(* ===== verification/Petname.v ===== *)
(** * Names for peers

    [oag-petname]: [lib.rs]; [oag-cli]: [addressing.rs].  A peer's id seeds a
    generator that draws words from a dictionary; four short ones make a DNS
    label.  The dictionary, the generator and the resolver are third-party
    code, and parameters. *)

From S2P Require Import Prelude Core.

#[local] Open Scope nat_scope.

Definition is_ascii_alphabetic (a : ascii) : bool :=
  let n := Ascii.nat_of_ascii a in
  (Nat.leb 65 n && Nat.leb n 90) || (Nat.leb 97 n && Nat.leb n 122).
Fixpoint all_chars (f : ascii → bool) (s : string) : bool :=
  match s with "" => true | String a s => f a && all_chars f s end.

(** [Vec::dedup]. *)
Fixpoint dedup (l : list string) : list string :=
  match l with
  | x :: ((y :: _) as rest) => if bool_decide (x = y) then dedup rest else x :: dedup rest
  | _ => l
  end.

Definition WORD_COUNT : nat := 128.
Definition ADDRESS_WORD_COUNT : nat := 4.
Definition ADDRESS_WORD_MAX_LEN : nat := 12.

Class Words := {
  (** the keys of the dictionary, in the order of a [HashMap] *)
  corpus : list string;
  Rng : Type;
  rng_from_seed : hash32 → Rng;
  (** [gen_range(0..n)] for [n] other than zero *)
  gen_range : nat → Rng → nat * Rng;
  (** a TXT lookup: the answers, [None] for one of another type *)
  txt_lookup : string → result string (list (option string)) }.
Class WordsLaws (W : Words) : Prop := {
  gen_range_lt n r : n ≠ 0 → (gen_range n r).1 < n }.

Section petname.
Context {W : Words}.

Definition clean (w : string) : bool := negb (bool_decide (w = "")) && all_chars is_ascii_alphabetic w.
Definition wordlist : list string := dedup (merge_sort String.le (List.filter clean corpus)).
Definition address_wordlist : list string :=
  List.filter (λ w, Nat.leb (String.length w) ADDRESS_WORD_MAX_LEN) wordlist.

(** [count] draws; drawing from no words panics. *)
Fixpoint draw (words : list string) (count : nat) (rng : Rng) : option (list string) :=
  match count with
  | 0 => Some []
  | S count =>
      if bool_decide (words = []) then None
      else
        let '(i, rng) := gen_range (length words) rng in
        word ← words !! i;
        rest ← draw words count rng;
        Some (word :: rest)
  end.
Definition address_label (peer_id : hash32) : option string :=
  join "-" <$> draw address_wordlist ADDRESS_WORD_COUNT (rng_from_seed peer_id).
Definition peer_name (peer_id : hash32) : option (list string) :=
  draw wordlist WORD_COUNT (rng_from_seed peer_id).
Definition peer_name_string (peer_id : hash32) : option string := join "-" <$> peer_name peer_id.

(** ** [addressing.rs] *)

Fixpoint trim_end_dots (s : string) : string :=
  match s with
  | String a rest =>
      match trim_end_dots rest with
      | "" => if Ascii.eqb a "." then "" else String a ""
      | rest => String a rest
      end
  | "" => ""
  end.
Definition fqdn_for_peer (peer_id : hash32) (domain : string) : option string :=
  (λ label, label +:+ "." +:+ trim_end_dots domain) <$> address_label peer_id.

Inductive AddressError := NoTxtRecord (fqdn e : string) | NoTxtData (fqdn : string).
(** [None]: a panic of [address_label]. *)
Definition resolve_peer_address (peer_id : hash32) (domain : string) : option (result AddressError (list string)) :=
  fqdn ← fqdn_for_peer peer_id domain;
  Some (answers ← map_err (NoTxtRecord fqdn) (txt_lookup fqdn);
        let values := omap id answers in
        if bool_decide (values = []) then Err (NoTxtData fqdn) else Ok values).
End petname.

(** ** The word lists *)

Lemma dedup_cons y z l : dedup (y :: z :: l) = if bool_decide (y = z) then dedup (z :: l) else y :: dedup (z :: l).
Proof. reflexivity. Qed.
Lemma dedup_in l x : x ∈ dedup l ↔ x ∈ l.
Proof.
  induction l as [|y l IH]; [done|]. destruct l as [|z l]; [done|]. rewrite dedup_cons.
  case_bool_decide as Hyz; [subst z|]; rewrite ?elem_of_cons, IH, ?elem_of_cons; tauto.
Qed.
Lemma dedup_sorted l : StronglySorted String.le l → NoDup (dedup l).
Proof.
  induction 1 as [|y l Hs IH Hy]; [constructor|]. destruct l as [|z l]; [by apply NoDup_singleton|].
  rewrite dedup_cons. case_bool_decide as Hyz; [done|]. constructor; [|done].
  intros Hin. rewrite dedup_in in Hin. apply Hyz. inversion Hs as [|? ? _ Hz]; subst. rewrite Forall_forall in Hy, Hz.
  assert (String.le y z) as H1 by (apply Hy; by left).
  apply elem_of_cons in Hin as [|Hin]; [done|]. assert (String.le z y) as H2 by by apply Hz.
  by apply (anti_symm String.le).
Qed.
Lemma all_chars_app f s t : all_chars f (s +:+ t) = all_chars f s && all_chars f t.
Proof. induction s as [|a s IH]; [done|]. rewrite string_app_cons. cbn. by rewrite IH, andb_assoc. Qed.
Lemma all_chars_impl (f g : ascii → bool) s : (∀ a, f a = true → g a = true) → all_chars f s = true → all_chars g s = true.
Proof.
  intros Hfg. induction s as [|a s IH]; [done|]. cbn. rewrite !andb_true_iff. intros [? ?]. auto.
Qed.
Lemma trim_end_dot s : trim_end_dots (s +:+ ".") = trim_end_dots s.
Proof. induction s as [|a s IH]; [done|]. rewrite string_app_cons. cbn. by rewrite IH. Qed.

Section facts.
Context {W : Words}.

Lemma wordlist_spec : NoDup wordlist ∧ ∀ w, w ∈ wordlist ↔ w ∈ corpus ∧ clean w = true.
Proof.
  split; [apply dedup_sorted, StronglySorted_merge_sort; apply _|]. intros w. unfold wordlist.
  by rewrite dedup_in, merge_sort_Permutation, list_elem_of_In, List.filter_In, <-list_elem_of_In.
Qed.
Lemma address_wordlist_spec w : w ∈ address_wordlist ↔
  w ∈ corpus ∧ clean w = true ∧ String.length w ≤ ADDRESS_WORD_MAX_LEN.
Proof.
  unfold address_wordlist. rewrite list_elem_of_In, List.filter_In, <-list_elem_of_In.
  rewrite (proj2 wordlist_spec), Nat.leb_le. tauto.
Qed.
Lemma draw_ok {WL : WordsLaws W} words count : words ≠ [] → ∀ rng,
  ∃ drawn, draw words count rng = Some drawn ∧ length drawn = count ∧ ∀ w, w ∈ drawn → w ∈ words.
Proof.
  intros Hne. induction count as [|count IH]; intros rng.
  { exists []. split_and!; [done|done|by intros w ?%not_elem_of_nil]. }
  cbn [draw]. rewrite bool_decide_eq_false_2 by done.
  pose proof (gen_range_lt (length words) rng) as Hi. destruct (gen_range (length words) rng) as [i rng'].
  destruct (lookup_lt_is_Some_2 words i) as [w Hw]; [apply Hi; by intros ?%length_zero_iff_nil|]. rewrite Hw. cbn.
  destruct (IH rng') as (drawn & -> & Hlen & Hin). cbn. exists (w :: drawn). split_and!; [done|by rewrite <-Hlen|].
  intros w' [-> |?]%elem_of_cons; [by eapply list_elem_of_lookup_2|by apply Hin].
Qed.

(** What a word of a label is made of, and how long it may be. *)
Definition label_char (a : ascii) : bool := is_ascii_alphabetic a || Ascii.eqb a "-".
Definition short_word (w : string) : Prop :=
  w ≠ "" ∧ all_chars is_ascii_alphabetic w = true ∧ String.length w ≤ ADDRESS_WORD_MAX_LEN.
Lemma join_words words : Forall short_word words →
  all_chars label_char (join "-" words) = true ∧
  String.length (join "-" words) ≤ length words * ADDRESS_WORD_MAX_LEN + (length words - 1) ∧
  (words ≠ [] → ∃ a s b t, join "-" words = String a s ∧ join "-" words = t +:+ String b "" ∧
    is_ascii_alphabetic a = true ∧ is_ascii_alphabetic b = true).
Proof.
  assert (∀ w, w ≠ "" → all_chars is_ascii_alphabetic w = true →
    ∃ t b, w = t +:+ String b "" ∧ is_ascii_alphabetic b = true) as Hlast.
  { intros w. induction w as [|a w IH]; [done|]. intros _. cbn. intros [Ha Hw]%andb_true_iff.
    destruct w as [|a' w]; [by exists "", a|]. destruct (IH ltac:(done) Hw) as (t & b & -> & Hb).
    exists (String a t), b. by rewrite string_app_cons. }
  induction 1 as [|w words (Hne & Hw & Hlen) Hall IH]; [by repeat split; try done; cbn; lia|].
  assert (all_chars label_char w = true) as Hc.
  { revert Hw. apply all_chars_impl. intros a Ha. unfold label_char. by rewrite Ha. }
  destruct (Hlast w Hne Hw) as (t & b & Ht & Hb).
  assert (∃ a s, w = String a s ∧ is_ascii_alphabetic a = true) as (a & s & Hs & Ha).
  { destruct w as [|a s]; [done|]. cbn in Hw. apply andb_true_iff in Hw as [Ha _]. by exists a, s. }
  destruct words as [|w' words].
  - cbn [join length]. split; [done|]. split; [lia|]. intros _. by exists a, s, b, t.
  - destruct IH as (IHc & IHl & IHe). destruct IHe as (_ & _ & b' & t' & _ & Ht' & _ & Hb'); [done|].
    change (join "-" (w :: w' :: words)) with (w +:+ "-" +:+ join "-" (w' :: words)). set (rest := join "-" (w' :: words)) in *.
    split; [by rewrite !all_chars_app, Hc, IHc|]. split.
    { rewrite !string_length_app. cbn [length String.length] in *. lia. }
    intros _. exists a, (s +:+ "-" +:+ rest), b', (w +:+ "-" +:+ t'). split_and!; [|by rewrite Ht', !string_app_assoc|done|done].
    by rewrite Hs, string_app_cons.
Qed.

(** Every peer has a label that DNS takes.  As long as the dictionary has a
    short clean word, deriving a label does not panic: it is four words of at
    most twelve letters from the dictionary, joined by hyphens, so at most 51
    characters - under the 63 of a DNS label - all ASCII letters or hyphens,
    the first and the last a letter.  Under a domain it gives the same name
    with and without a trailing dot. *)
Theorem address_label_fits {WL : WordsLaws W} peer_id domain :
  (∃ w, w ∈ corpus ∧ clean w = true ∧ String.length w ≤ ADDRESS_WORD_MAX_LEN) →
  ∃ label words, address_label peer_id = Some label ∧ label = join "-" words ∧ length words = ADDRESS_WORD_COUNT ∧
    (∀ w, w ∈ words → w ∈ corpus ∧ clean w = true ∧ String.length w ≤ ADDRESS_WORD_MAX_LEN) ∧
    String.length label ≤ 51 ∧ all_chars label_char label = true ∧
    (∃ a s b t, label = String a s ∧ label = t +:+ String b "" ∧
       is_ascii_alphabetic a = true ∧ is_ascii_alphabetic b = true) ∧
    fqdn_for_peer peer_id (domain +:+ ".") = fqdn_for_peer peer_id domain ∧
    fqdn_for_peer peer_id domain = Some (label +:+ "." +:+ trim_end_dots domain).
Proof.
  intros [w0 Hw0%address_wordlist_spec]. assert (address_wordlist ≠ []) as Hne.
  { intros Hnil. rewrite Hnil in Hw0. by apply not_elem_of_nil in Hw0. }
  destruct (draw_ok address_wordlist ADDRESS_WORD_COUNT Hne (rng_from_seed peer_id)) as (words & Hdraw & Hlen & Hin).
  assert (∀ w, w ∈ words → w ∈ corpus ∧ clean w = true ∧ String.length w ≤ ADDRESS_WORD_MAX_LEN) as Hwords.
  { intros w Hw. by apply address_wordlist_spec, Hin. }
  assert (Forall short_word words) as Hshort.
  { apply Forall_forall. intros w (_ & [Hw1 Hw2]%andb_true_iff & Hw3)%Hwords. split_and!; [|done|done].
    by apply negb_true_iff, bool_decide_eq_false in Hw1. }
  destruct (join_words words Hshort) as (Hc & Hl & He). rewrite Hlen in Hl.
  exists (join "-" words), words. unfold fqdn_for_peer, address_label. rewrite Hdraw, trim_end_dot.
  split_and!; [done|done|done|exact Hwords|cbn in Hl; lia|done| |done|done].
  apply He. intros ->. discriminate.
Qed.
End facts.

(** The lists do not depend on the order of the dictionary. *)
Lemma wordlist_order (W1 W2 : Words) : @corpus W1 ≡ₚ @corpus W2 → @wordlist W1 = @wordlist W2.
Proof.
  intros Hp. unfold wordlist. f_equal. apply (StronglySorted_unique String.le).
  - apply StronglySorted_merge_sort; apply _.
  - apply StronglySorted_merge_sort; apply _.
  - rewrite !merge_sort_Permutation. induction Hp as [|x l k _ IH|x y l|]; cbn; [done| |..].
    + by destruct (clean x); rewrite IH.
    + by destruct (clean x), (clean y); try constructor.
    + by etransitivity.
Qed.

Section witnesses.
#[local] Existing Instance Toy.platform.
(** A dictionary of three entries, drawn from in turn. *)
#[local] Instance toy_words : Words := {|
  corpus := ["otter"; "co-op"; "badger"]; Rng := nat; rng_from_seed := λ _, 0;
  gen_range := λ n r, (Nat.modulo r n, S r); txt_lookup := λ _, Err "no network" |}.
Lemma toy_words_laws : WordsLaws toy_words.
Proof. split. intros n r Hn. by apply Nat.mod_upper_bound. Qed.

Lemma address_label_fits_witness : ∃ label,
  address_label (Toy.hash "me") = Some label ∧ label = "badger-otter-badger-otter" ∧ String.length label ≤ 51 ∧
  fqdn_for_peer (Toy.hash "me") "example.org." = Some (label +:+ ".example.org").
Proof.
  destruct (@address_label_fits toy_words toy_words_laws (Toy.hash "me") "example.org")
    as (label & words & Hl & _ & _ & _ & Hlen & _ & _ & Hdot & Hname).
  - exists "otter". split; [by left|]. split; [reflexivity|vm_compute; lia].
  - exists label. split; [exact Hl|]. split; [|split; [exact Hlen|exact (eq_trans Hdot Hname)]].
    assert (address_label (Toy.hash "me") = Some "badger-otter-badger-otter") as Hc by (vm_compute; reflexivity).
    rewrite Hl in Hc. by injection Hc.
Defined.
End witnesses.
********
§ WHAT YOU WILL DO
State how many lines of the data above contain the string "corpus", leaving out everything but the number.

§ OUTPUT FOR THIS EXERCISE
9